> SOURCE MATERIAL
Lemma sorting_step i l l' :
  sorting (S i) l -> (S i <= length l)%nat ->
  l' ≡ₚ swapped l 0 i -> heap cmp 0 i l' -> (forall j, (i <= j)%nat -> l' !! j = swapped l 0 i !! j) ->
  sorting i l'.
Proof.
  intros (Hh & Hfb & Hbb) Hl Hp Hh' Hsame.
  assert (forall j, swapped l 0 i !! j = if decide (j = 0)%nat then l !! i else if decide (j = i) then l !! 0%nat else l !! j) as Es
    by (intros; apply swapped_lookup; lia).
  destruct (lookup_lt_is_Some_2 l 0) as [m Hm]; [lia|].
  assert (l' !! i = Some m) as Hi.
  { rewrite Hsame, Es by lia. destruct (decide (i = 0)%nat) as [->|]; [done|]. by rewrite decide_True. }
  assert (forall j, (i < j)%nat -> l' !! j = l !! j) as Hback
    by (intros; rewrite Hsame, Es by lia; by rewrite !decide_False by lia).
  (* every element up to [i] was in the heap, hence at most its root *)
  assert (forall a x, (a < i)%nat -> swapped l 0 i !! a = Some x -> exists b, (b <= i)%nat /\ l !! b = Some x) as Hfrom.
  { intros a x Ha. rewrite Es. repeat case_decide; subst; intros; [exists i | lia | exists a]; split; done || lia. }
  split_and!; [done | |].
  - intros a b x y Hab Hx Hy. revert a x Hab Hx. intros a x Hab Hx.
    apply (front_bounded i (swapped l 0 i) l' y) with a; [done | done | | lia | done].
    intros a' x' Ha' Hx'. destruct (Hfrom a' x' Ha' Hx') as (b' & Hb' & Hx0).
    destruct (decide (b = i)) as [->|].
    + rewrite Hi in Hy. injection Hy as <-. by apply (heap_root cmp (S i) l b'); try lia.
    + rewrite Hback in Hy by lia. apply (Hfb b' b); done || lia.
  - intros a b x y Hab Hx Hy. destruct (decide (a = i)) as [->|].
    + rewrite Hi in Hx. injection Hx as <-. destruct (decide (b = i)) as [->|].
      * rewrite Hi in Hy. injection Hy as <-. by apply le_cmp_refl.
      * rewrite Hback in Hy by lia. apply (Hfb 0%nat b); done || lia.
    + rewrite Hback in Hx, Hy by lia. apply (Hbb a b); done || lia.
Qed.

Lemma sort_down_spec fuel lfuel l i :
  elements l -> fits l -> size < 2 ^ 31 -> (length l < fuel)%nat -> (i <= lfuel)%nat -> (0 < lfuel)%nat ->
  (i <= length l)%nat -> sorting i l ->
  exists l', sort_down cmp swap fuel lfuel (bytes_of l) size ((Z.of_nat i - 1) * size) = Ok (bytes_of l') /\
    l' ≡ₚ l /\ sorting (min i 1) l'.
Proof.
  revert l i. induction lfuel as [|lfuel IH]; intros l i Hl Hf Hs Hfuel Hlf Hlf0 Hi Hst; [lia|]. cbn [sort_down].
  destruct i as [|[|i]].
  { rewrite (proj2 (Z.ltb_ge 0 _)) by nia. by exists l. }
  { rewrite (proj2 (Z.ltb_ge 0 _)) by nia. by exists l. }
  rewrite (proj2 (Z.ltb_lt 0 _)) by nia. replace (Z.of_nat (S (S i)) - 1) with (Z.of_nat (S i)) by lia.
  pose proof (swap_array l 0 (S i) Hl ltac:(lia) ltac:(lia) ltac:(lia)) as Esw. rewrite Z.mul_0_l in Esw.
  rewrite Esw. cbn [mbind res_bind]. clear Esw.
  destruct (sift_spec fuel (swapped l 0 (S i)) (S i) 0 0) as (l1 & E & Hp & Hh1 & Hsame);
    rewrite ?swapped_length; try done; try lia.
  { by rewrite swapped_perm. }
  { apply heap_pop; [apply Hst|lia|lia]. }
  rewrite Z.mul_0_l in E. rewrite E. cbn [mbind res_bind]. rewrite step_down by nia.
  pose proof (Permutation_length Hp) as El. rewrite swapped_length in El.
  destruct (IH l1 (S i)) as (l2 & E2 & Hp2 & Hs2); try lia.
  - by rewrite Hp, swapped_perm.
  - apply (sorting_step (S i) l); try done. intros j Hj. apply Hsame. lia.
  - exists l2. split_and!; [done | by rewrite Hp2, Hp, swapped_perm |]. by replace (S (S i) `min` 1)%nat with (S i `min` 1)%nat by lia.
Qed.

Lemma sorting_sorted i l : (i <= 1)%nat -> sorting i l -> StronglySorted (le_cmp cmp) l.
Proof.
  intros Hi (_ & Hfb & Hbb).
  assert (forall a b x y, (a < b)%nat -> l !! a = Some x -> l !! b = Some y -> le_cmp cmp x y) as Hs.
  { intros a b x y Hab. destruct (decide (a < i)%nat); [apply Hfb; lia | apply Hbb; lia]. }
  clear Hfb Hbb. induction l as [|x l IH]; constructor.
  - apply IH. intros a b u v Hab Hu Hv. apply (Hs (S a) (S b)); done || lia.
  - apply Forall_lookup. intros j y Hy. apply (Hs 0%nat (S j)); done || lia.
Qed.

Lemma sort_with_spec l :
  elements l -> fits l -> size < 2 ^ 31 ->
  exists l', sort_with cmp swap (bytes_of l) (Z.of_nat (length l)) size = Ok (bytes_of l') /\
    l' ≡ₚ l /\ StronglySorted (le_cmp cmp) l'.
Proof.
  intros Hl Hf Hs. unfold sort_with. rewrite Nat2Z.id.
  set (n := length l) in *. set (h := (n / 2)%nat).
  assert (Z.of_nat n / 2 = Z.of_nat h) as -> by (symmetry; apply (Nat2Z.inj_div n 2)).
  pose proof (Nat.div_mod_eq n 2). pose proof (Nat.mod_upper_bound n 2 ltac:(lia)). fold h in H.
  assert (i32 (u32 (u32 (Z.of_nat h - 1) * size)) = (Z.of_nat h - 1) * size) as ->.
  { unfold wrapu at 2. unfold wrapu. rewrite Zmult_mod_idemp_l. apply i32_of_u32. nia. }
  rewrite (i32_of_u32 (Z.of_nat n * size)) by nia. rewrite step_down by nia.
  destruct (heapify_spec (S n) (S n) l h) as (l1 & E & Hp & Hh); try done; try lia.
  { apply heap_leaves. lia. }
  fold n in E. rewrite E. cbn [mbind res_bind]. pose proof (Permutation_length Hp) as El. fold n in El.
  destruct (sort_down_spec (S n) (S n) l1 n) as (l2 & E2 & Hp2 & Hs2); try lia.
  - by rewrite Hp.
  - split_and!; [done | |]; intros a b x y Hab Hx Hy; apply lookup_lt_Some in Hy; lia.
  - exists l2. split_and!; [done | by rewrite Hp2 | by eapply sorting_sorted; [|done]; lia].
Qed.
End loops.

(** * Binary search *)

(** The key's comparison is consistent with ascending order. *)
Definition ascending (cmp : list Z -> Z) (l : list (list Z)) : Prop :=
  forall i j x y, (i < j)%nat -> l !! i = Some x -> l !! j = Some y ->
    (cmp x <= 0 -> cmp y <= 0) /\ (cmp x < 0 -> cmp y < 0).

Lemma bsearch_loop_spec fuel cmp l rest size s e :
  sized (Z.to_nat size) l -> 1 <= size -> Z.of_nat (length l) * size < 2 ^ 32 ->
  ascending cmp l -> (s <= e <= length l)%nat -> (e - s < fuel)%nat ->
  (forall i x, (i < s)%nat -> l !! i = Some x -> 0 < cmp x) ->
  (forall i x, (e <= i)%nat -> l !! i = Some x -> cmp x < 0) ->
  exists o, bsearch_loop fuel cmp (array l rest) size (Z.of_nat s) (Z.of_nat e) = Ok o /\
    match o with
    | Some k => exists i x, k = Z.of_nat i * size /\ l !! i = Some x /\ cmp x = 0
    | None => Forall (fun x => cmp x <> 0) l
    end.
Proof.
  intros Hl Hs Hf Hasc. revert s e. induction fuel as [|fuel IH]; intros s e Hse Hfuel Hlo Hhi; [lia|].
  cbn [bsearch_loop]. destruct (Z.ltb_spec (Z.of_nat s) (Z.of_nat e)) as [Hlt|Hge].
  2:{ exists None. split; [done|]. apply Forall_lookup. intros i x Hx.
      destruct (decide (i < s)%nat); [specialize (Hlo i x ltac:(done) Hx) | specialize (Hhi i x ltac:(lia) Hx)]; lia. }
  set (m := (s + (e - s) / 2)%nat).
  assert (s <= m < e)%nat as Hm by (pose proof (Nat.div_lt (e - s) 2); unfold m; lia).
  assert (Z.of_nat s + (Z.of_nat e - Z.of_nat s) / 2 = Z.of_nat m) as ->.
  { unfold m. rewrite Nat2Z.inj_add, Nat2Z.inj_div, Nat2Z.inj_sub by lia. done. }
  rewrite (u32_small (Z.of_nat m)), (u32_small (Z.of_nat m * size)) by nia.
  destruct (lookup_lt_is_Some_2 l m) as [x Hx]; [lia|].
  rewrite (elem_array l rest size m x) by done. cbn [mbind res_bind].
  destruct (Z.ltb_spec (cmp x) 0) as [Hneg|Hpos].
  { apply IH; try lia; try done. intros i y Hi Hy. destruct (decide (i = m)) as [->|].
    - rewrite Hx in Hy. by injection Hy as <-.
    - by apply (Hasc m i x y); [lia|..]. }
  destruct (Z.ltb_spec 0 (cmp x)) as [Hgt|Hle].
  - rewrite u32_small by nia. replace (Z.of_nat m + 1) with (Z.of_nat (S m)) by lia.
    apply IH; try lia; try done. intros i y Hi Hy. destruct (decide (i = m)) as [->|].
    + rewrite Hx in Hy. by injection Hy as <-.
    + destruct (Z.lt_ge_cases 0 (cmp y)); [done|]. destruct (Hasc i m y x) as [Hc _]; try done; lia.
  - exists (Some (Z.of_nat m * size)). split; [done|]. exists m, x. split_and!; [done | done | lia].
Qed.

Lemma StronglySorted_lookup {A} (R : A -> A -> Prop) (l : list A) i j x y :
  StronglySorted R l -> (i < j)%nat -> l !! i = Some x -> l !! j = Some y -> R x y.
Proof.
  intros Hs. revert i j. induction Hs as [|a l _ IH Ha]; intros i j Hij Hx Hy; [done|].
  destruct j as [|j]; [lia|]. destruct i as [|i].
  - injection Hx as ->. eapply Forall_lookup_1; [exact Ha|exact Hy].
  - apply (IH i j); done || lia.
Qed.

(** A table sorted by a comparison is ascending for every key compared by it. *)
Lemma sorted_ascending cmp `{!Comparator cmp} key l :
  StronglySorted (le_cmp cmp) l -> ascending (cmp key) l.
Proof.
  intros Hs i j x y Hij Hx Hy. pose proof (StronglySorted_lookup _ _ _ _ _ _ Hs Hij Hx Hy) as Hxy.
  split; intros H.
  - by apply le_cmp_trans with x.
  - destruct (Z.lt_ge_cases (cmp key y) 0) as [|Hge]; [done|]. exfalso.
    apply cmp_nonneg in Hge; [|done]. pose proof (le_cmp_trans _ _ _ _ Hxy Hge) as Hle.
    unfold le_cmp in Hle. pose proof (cmp_sym x key). lia.
Qed.

(** * Properties *)

(** C36: [sort] sorts in place: for every total preorder [cmp_func] and every element
    size, with the default swap functions or any that exchanges two elements, it
    ends (each loop within [num + 1] rounds), touches no byte outside the array, and
    leaves a permutation of the elements in ascending order, for arrays of less than
    2^31 bytes.  [bsearch] with a key compared by the same function then returns the
    offset of an equal element exactly when there is one. *)
Theorem sort_and_search cmp swap_func size (l : list (list Z)) rest key :
  Comparator cmp -> 1 <= size < 2 ^ 31 ->
  match swap_func with Some f => Swap f size | None => True end ->
  Forall (fun x => length x = Z.to_nat size) l -> Z.of_nat (length l) * size < 2 ^ 31 ->
  exists l', sort (array l rest) (Z.of_nat (length l)) size cmp swap_func = Ok (array l' rest) /\
    l' ≡ₚ l /\ StronglySorted (le_cmp cmp) l' /\
    exists o, bsearch (cmp key) (array l' rest) (Z.of_nat (length l)) size = Ok o /\
      match o with
      | Some k => exists i x, k = Z.of_nat i * size /\ l' !! i = Some x /\ cmp key x = 0
      | None => Forall (fun x => cmp key x <> 0) l
      end.
Proof.
  intros Hc Hs Hsw Hl Hf.
  assert (Swap (match swap_func with Some f => f | None => if size =? 4 then u32_swap else generic_swap end) size).
  { destruct swap_func; [done|]. destruct (Z.eqb_spec size 4) as [->|]; [apply _ | apply generic_swap_ok; lia]. }
  destruct (sort_with_spec cmp _ size (proj1 Hs) rest l Hl Hf (proj2 Hs)) as (l' & E & Hp & Hsort).
  exists l'. split_and!; [exact E | done | done |]. pose proof (Permutation_length Hp) as El.
  destruct (bsearch_loop_spec (S (length l)) (cmp key) l' rest size 0 (length l)) as (o & Eo & Ho); try lia.
  - by rewrite Hp.
  - by apply sorted_ascending.
  - intros i x Hi Hx. apply lookup_lt_Some in Hx. lia.
  - exists o. split; [unfold bsearch; by rewrite Nat2Z.id|]. destruct o; [done|]. by rewrite <- Hp.
Qed.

> EXERCISE
Select from the material above each line in which the string "every" appears, and list those lines.

> RESULT
  (* every element up to [i] was in the heap, hence at most its root *)
(** A table sorted by a comparison is ascending for every key compared by it. *)
(** C36: [sort] sorts in place: for every total preorder [cmp_func] and every element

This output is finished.